Thursday, March 8, 2012

november 5, 2010

+ something zoe said this morning that i never want to forget. we were discussing dreams, i was reminding her of the one i had last winter when she was so very sick and i slept on the couch to listen for her fever calls. she was incredibly weak, first being downed with the flu and then even further struck down by bronchitis. she refused to eat anything, even cherry jello. then she refused water, crying with no tears, dehydrated, eyes raccooned with purple. her fevers laid in wait for liquid tylenol to run its course before they came back sneering, a hot monster whose occupation is eternally listed as "stealing your children at night". it was the most frightened i've ever been in my entire life.

my dream while i was lightly sleeping was this: i pulled up a video on the internet to show the kids. it had children in it, but not the kind of children someone could have intentionally made a video of. this boy and girl were victims of some victorian disease, all black and white like an old photograph, watching us from the other side of the screen. the boy's solemn little face got closer and closer. "oh," i said in surprise. his eyes were ghost eyes, milky and almost opalescent. he stared at us and we stared back. the kids began to protest with no words, too scared to think of anything to say, so it came out a whine. "i'm so sorry," i said to my daughters. "i didn't mean for you to see this." "this is not what i was trying to show you." i wanted to protect them from that face, the face of plagues and decades of premature child deaths, lives robbed because back then there was no medicine that could keep them here, beat the monsters away. i had the feeling so many mothers have surely felt, that primal instinct to protect children from sickness and death. "this isn't what i meant to show you at all."

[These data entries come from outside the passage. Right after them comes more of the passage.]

Lemma assert_maps_inv (l : list value) (ms : list (gmap string value)) :
  Jsonapi.assert_maps l = Go.Ok ms -> l = map Map ms.
Proof.
  revert ms. induction l as [|v l IH]; intros ms.
  - now intros [= <-].
  - cbn [Jsonapi.assert_maps]. destruct v; try discriminate.
    destruct (Jsonapi.assert_maps l) as [ms'|]; [|discriminate].
    intros [= <-]. cbn [map]. now rewrite (IH ms' eq_refl).
Qed.

(** A response that [UnmarshalJSON] has filled without error is one that
    [json.Marshal] writes: an object with the one member [Data]. *)
Lemma Marshal_after_UnmarshalJSON (jar0 jar : Jsonapi.JsonApiResponse) (b : string) :
  Jsonapi.UnmarshalJSON jar0 b = Go.Ok (jar, None) ->
  exists d, Jsonapi.Marshal jar = Some (JObject [("Data", d)]).
Proof.
  unfold Jsonapi.UnmarshalJSON. destruct (Json.parse b) as [j|]; [|discriminate].
  unfold Jsonapi.UnmarshalJSON_doc.
  destruct (head (decode_errors (TMap TInterface) j)); [discriminate|].
  assert (He : forall e, map_of (decode (TMap TInterface) j (Map ∅)) !! "data" = Some e ->
                         exists x, e = to_any x).
  { intros e. destruct j as [|c|n|s|l|ms]; cbn [decode map_of];
      try (rewrite lookup_empty; discriminate).
    rewrite fold_map_step_lookup. destruct (member "data" ms) as [x|].
    - intros [= <-]. exists x. cbn [zero]. apply decode_interface_nil.
    - rewrite lookup_empty. discriminate. }
  destruct (map_of (decode (TMap TInterface) j (Map ∅)) !! "data") as [e|];
    [|discriminate].
  destruct (He e eq_refl) as [x ->]. clear He.
  destruct (to_any x) as [| | | |l|m|] eqn:Ex; try discriminate.
  - destruct (Jsonapi.assert_maps l) as [ms|] eqn:Em; [|discriminate].
    intros [= <-]. unfold Jsonapi.Marshal. cbn [Jsonapi.Data].
    rewrite <- (assert_maps_inv l ms Em), <- Ex, marshal_to_any. eauto.
  - intros [= <-]. unfold Jsonapi.Marshal. cbn [Jsonapi.Data map].
    rewrite <- Ex. change (marshal (Slice [to_any x]))
      with (marshal (to_any (JArray [x]))).
    rewrite marshal_to_any. eauto.
Qed.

the dream changed then, and i was travelling through an empty city, regular in all ways except the queer silence and lack of people on the street. nothing, nothing, and then flowers would fall from the sky, or rather, fake flowers, but only one single flower at a time, drifting frail and quiet and ominous. at first i thought the flowers were real, but upon inspection they were artificial, a mockery. this meant one of the fakes was coming. the people who, though dead, could pass for the living. a warning. sometimes i could fight my way through them, but when more than one flower would fall i would hide and wait for them to walk draggingly by in their crowd. when i struck one of them their facade would crack, branch like lightning and there was only rot beneath.

on a side note, at this time i was (as well as dealing with sickness) dealing with my own fakes. shells of people masquerading as people with depth. mannequins. plastic people. disappointments. all of them girls, who were sickeningly sweet to your face but full of nastiness and jealousy inside.

also, flowers for me will always be equated with death after i chose star lilies for my grandmother's funeral bouquet. that cloying smell mixed with the smell of rapid and dark bodily decay in a country funeral home with an abundance of (forced sympathy, plastic wood casket, artificial light, regurgitated gospel) fabrications. the scent of flowers became fake itself, a cover-up for ancient organisms to do their secret work under.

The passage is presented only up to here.